- WHAT IS BEING ASKED: Look for "calls" in the listing below. Gather each line that contains it.

⁂

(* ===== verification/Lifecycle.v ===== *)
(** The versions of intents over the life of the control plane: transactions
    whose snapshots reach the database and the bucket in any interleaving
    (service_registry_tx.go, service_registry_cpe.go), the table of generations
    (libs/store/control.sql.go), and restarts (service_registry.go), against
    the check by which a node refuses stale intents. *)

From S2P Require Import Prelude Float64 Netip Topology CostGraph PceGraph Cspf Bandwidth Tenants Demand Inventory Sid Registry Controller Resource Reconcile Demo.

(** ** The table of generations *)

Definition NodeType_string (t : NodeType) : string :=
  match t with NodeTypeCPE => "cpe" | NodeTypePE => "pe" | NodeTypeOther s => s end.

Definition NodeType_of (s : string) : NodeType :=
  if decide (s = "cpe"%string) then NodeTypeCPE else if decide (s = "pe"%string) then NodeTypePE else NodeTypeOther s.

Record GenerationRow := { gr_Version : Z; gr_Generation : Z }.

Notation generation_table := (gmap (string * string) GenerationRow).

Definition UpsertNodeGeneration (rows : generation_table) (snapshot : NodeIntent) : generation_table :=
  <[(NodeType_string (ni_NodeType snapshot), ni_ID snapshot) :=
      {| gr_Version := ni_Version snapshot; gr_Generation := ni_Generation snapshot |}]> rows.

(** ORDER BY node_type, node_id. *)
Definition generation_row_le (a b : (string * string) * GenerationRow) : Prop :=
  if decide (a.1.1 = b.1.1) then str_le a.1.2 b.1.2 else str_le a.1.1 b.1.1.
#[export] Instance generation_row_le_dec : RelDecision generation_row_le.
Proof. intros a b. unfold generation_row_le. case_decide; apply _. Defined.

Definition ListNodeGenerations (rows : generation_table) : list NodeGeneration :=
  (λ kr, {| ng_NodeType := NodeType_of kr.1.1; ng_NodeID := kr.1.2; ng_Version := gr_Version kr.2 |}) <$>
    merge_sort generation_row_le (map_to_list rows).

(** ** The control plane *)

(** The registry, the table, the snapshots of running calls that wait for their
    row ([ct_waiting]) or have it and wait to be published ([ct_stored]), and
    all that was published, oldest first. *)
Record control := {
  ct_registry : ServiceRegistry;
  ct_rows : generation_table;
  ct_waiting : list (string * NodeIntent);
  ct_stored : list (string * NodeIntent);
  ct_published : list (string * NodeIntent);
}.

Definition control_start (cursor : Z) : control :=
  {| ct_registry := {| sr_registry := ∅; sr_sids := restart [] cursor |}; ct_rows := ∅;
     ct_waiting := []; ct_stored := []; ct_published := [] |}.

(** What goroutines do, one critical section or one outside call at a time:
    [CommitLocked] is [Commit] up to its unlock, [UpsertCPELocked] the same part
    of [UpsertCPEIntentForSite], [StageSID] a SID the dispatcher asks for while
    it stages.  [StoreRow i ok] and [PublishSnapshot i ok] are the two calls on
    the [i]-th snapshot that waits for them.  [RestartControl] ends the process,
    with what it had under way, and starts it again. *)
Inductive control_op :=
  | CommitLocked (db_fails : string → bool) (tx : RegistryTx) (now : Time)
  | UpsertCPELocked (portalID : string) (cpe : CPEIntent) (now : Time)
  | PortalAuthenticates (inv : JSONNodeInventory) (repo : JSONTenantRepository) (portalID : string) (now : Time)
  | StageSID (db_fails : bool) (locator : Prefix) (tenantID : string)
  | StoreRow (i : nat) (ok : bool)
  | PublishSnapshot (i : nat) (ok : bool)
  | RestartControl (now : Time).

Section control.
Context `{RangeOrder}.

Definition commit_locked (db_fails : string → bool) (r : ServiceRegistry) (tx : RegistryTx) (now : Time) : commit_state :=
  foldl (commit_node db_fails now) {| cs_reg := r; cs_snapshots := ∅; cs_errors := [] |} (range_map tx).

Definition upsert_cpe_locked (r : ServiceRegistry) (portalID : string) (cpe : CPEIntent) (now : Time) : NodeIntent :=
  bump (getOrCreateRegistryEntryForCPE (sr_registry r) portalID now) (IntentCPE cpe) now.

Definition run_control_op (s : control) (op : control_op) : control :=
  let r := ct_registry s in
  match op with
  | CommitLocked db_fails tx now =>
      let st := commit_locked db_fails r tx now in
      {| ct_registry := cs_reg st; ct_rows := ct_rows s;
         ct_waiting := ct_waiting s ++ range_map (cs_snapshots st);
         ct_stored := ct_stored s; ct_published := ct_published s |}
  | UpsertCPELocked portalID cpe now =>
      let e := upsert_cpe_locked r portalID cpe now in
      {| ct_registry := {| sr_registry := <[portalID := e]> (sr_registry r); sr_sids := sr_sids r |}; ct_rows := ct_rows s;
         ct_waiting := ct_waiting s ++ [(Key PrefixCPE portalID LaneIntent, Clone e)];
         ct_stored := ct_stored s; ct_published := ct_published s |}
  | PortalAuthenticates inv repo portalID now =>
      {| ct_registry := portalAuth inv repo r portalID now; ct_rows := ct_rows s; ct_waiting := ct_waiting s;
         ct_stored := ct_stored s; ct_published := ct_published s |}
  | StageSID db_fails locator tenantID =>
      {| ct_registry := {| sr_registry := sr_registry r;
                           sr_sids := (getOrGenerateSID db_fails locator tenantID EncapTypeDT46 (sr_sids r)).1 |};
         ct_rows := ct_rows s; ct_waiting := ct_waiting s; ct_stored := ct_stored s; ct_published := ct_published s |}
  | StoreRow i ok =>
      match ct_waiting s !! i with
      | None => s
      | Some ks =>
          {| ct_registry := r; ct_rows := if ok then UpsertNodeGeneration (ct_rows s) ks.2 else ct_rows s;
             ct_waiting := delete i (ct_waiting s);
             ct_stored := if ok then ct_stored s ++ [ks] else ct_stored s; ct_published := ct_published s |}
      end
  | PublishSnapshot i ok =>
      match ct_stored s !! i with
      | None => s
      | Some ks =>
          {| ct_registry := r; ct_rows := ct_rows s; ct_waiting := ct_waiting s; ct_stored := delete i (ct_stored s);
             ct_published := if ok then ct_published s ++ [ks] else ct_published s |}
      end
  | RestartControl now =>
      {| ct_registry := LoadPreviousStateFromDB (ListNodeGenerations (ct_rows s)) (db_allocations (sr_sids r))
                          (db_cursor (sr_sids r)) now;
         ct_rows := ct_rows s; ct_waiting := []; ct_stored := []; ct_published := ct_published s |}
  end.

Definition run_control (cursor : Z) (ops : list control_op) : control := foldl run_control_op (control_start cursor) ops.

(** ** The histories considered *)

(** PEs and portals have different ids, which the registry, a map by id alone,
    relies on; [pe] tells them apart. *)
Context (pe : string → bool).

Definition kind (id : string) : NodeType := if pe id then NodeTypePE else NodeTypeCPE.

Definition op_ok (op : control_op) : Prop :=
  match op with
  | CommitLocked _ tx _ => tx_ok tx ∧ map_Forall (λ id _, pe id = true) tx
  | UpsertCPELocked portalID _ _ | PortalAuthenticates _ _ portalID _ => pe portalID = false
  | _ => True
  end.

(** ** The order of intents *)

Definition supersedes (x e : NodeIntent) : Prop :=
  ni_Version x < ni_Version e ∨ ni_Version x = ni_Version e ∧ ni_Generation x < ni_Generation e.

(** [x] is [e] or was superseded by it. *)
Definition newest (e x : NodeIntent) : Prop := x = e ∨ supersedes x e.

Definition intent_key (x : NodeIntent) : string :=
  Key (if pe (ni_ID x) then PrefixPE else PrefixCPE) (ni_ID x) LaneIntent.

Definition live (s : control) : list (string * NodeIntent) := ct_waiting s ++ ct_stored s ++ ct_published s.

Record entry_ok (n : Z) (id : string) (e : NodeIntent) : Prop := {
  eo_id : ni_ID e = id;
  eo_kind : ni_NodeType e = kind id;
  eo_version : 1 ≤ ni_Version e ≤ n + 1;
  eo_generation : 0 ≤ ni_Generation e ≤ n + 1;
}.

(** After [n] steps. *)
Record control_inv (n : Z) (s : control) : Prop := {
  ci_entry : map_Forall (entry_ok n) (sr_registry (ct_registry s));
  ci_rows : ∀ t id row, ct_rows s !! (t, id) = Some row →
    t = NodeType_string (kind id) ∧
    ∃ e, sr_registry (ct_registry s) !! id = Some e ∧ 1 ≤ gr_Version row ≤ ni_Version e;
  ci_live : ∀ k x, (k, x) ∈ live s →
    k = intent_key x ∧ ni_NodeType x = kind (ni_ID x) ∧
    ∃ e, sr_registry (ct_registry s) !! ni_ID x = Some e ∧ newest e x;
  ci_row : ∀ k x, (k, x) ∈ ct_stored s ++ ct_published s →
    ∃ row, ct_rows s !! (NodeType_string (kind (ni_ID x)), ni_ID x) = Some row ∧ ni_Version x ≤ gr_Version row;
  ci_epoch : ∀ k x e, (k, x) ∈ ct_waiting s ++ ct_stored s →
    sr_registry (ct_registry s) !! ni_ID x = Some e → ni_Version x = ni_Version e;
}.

⁂

- ANSWER SPACE:
(** The registry, the table, the snapshots of running calls that wait for their
    it stages.  [StoreRow i ok] and [PublishSnapshot i ok] are the two calls on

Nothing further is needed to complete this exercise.